Task requirements> All that is required is the number of lines in this listing that hold "then".

Data for analysis>

-*-

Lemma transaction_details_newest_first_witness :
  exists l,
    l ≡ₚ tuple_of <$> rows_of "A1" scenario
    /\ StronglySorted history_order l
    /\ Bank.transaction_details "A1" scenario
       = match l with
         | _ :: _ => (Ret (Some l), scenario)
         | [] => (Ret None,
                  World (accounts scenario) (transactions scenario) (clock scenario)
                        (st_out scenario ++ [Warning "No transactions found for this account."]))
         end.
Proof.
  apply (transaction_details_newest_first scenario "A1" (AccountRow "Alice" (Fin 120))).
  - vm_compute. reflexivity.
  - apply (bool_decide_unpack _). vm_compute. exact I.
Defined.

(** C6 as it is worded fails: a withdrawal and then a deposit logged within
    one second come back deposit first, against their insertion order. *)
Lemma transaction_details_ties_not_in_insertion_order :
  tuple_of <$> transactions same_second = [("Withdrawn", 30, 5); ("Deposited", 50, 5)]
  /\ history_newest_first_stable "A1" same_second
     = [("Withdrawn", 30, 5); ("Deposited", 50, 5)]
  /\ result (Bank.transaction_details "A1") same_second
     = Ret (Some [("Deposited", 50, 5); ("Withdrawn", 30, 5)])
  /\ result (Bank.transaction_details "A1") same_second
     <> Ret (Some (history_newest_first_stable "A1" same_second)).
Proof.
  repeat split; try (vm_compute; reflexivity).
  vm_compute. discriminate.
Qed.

-*-

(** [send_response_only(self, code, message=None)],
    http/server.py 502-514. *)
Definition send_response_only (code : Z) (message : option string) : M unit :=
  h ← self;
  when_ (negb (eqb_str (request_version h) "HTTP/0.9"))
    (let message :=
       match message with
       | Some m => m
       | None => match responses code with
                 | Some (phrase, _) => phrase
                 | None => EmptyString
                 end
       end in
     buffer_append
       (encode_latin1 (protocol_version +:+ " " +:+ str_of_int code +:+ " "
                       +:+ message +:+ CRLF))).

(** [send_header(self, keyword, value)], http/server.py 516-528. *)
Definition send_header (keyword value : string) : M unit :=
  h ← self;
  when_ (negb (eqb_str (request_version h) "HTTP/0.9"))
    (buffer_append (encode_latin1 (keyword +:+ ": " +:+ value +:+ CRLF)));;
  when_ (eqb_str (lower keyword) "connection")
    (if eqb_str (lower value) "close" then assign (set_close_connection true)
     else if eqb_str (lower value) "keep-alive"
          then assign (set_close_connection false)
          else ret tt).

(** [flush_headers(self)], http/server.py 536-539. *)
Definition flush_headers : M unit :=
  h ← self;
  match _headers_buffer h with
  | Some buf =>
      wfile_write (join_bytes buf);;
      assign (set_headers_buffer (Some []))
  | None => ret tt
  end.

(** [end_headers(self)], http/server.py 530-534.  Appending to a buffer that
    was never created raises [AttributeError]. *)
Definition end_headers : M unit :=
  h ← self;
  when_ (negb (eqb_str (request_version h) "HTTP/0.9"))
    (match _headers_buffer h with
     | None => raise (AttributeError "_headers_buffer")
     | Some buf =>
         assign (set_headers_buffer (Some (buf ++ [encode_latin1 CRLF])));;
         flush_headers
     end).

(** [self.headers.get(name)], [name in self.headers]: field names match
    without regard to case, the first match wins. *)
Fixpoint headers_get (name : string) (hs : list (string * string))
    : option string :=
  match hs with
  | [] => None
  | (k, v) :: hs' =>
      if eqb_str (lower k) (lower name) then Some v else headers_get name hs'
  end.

-*-

Written reply> 4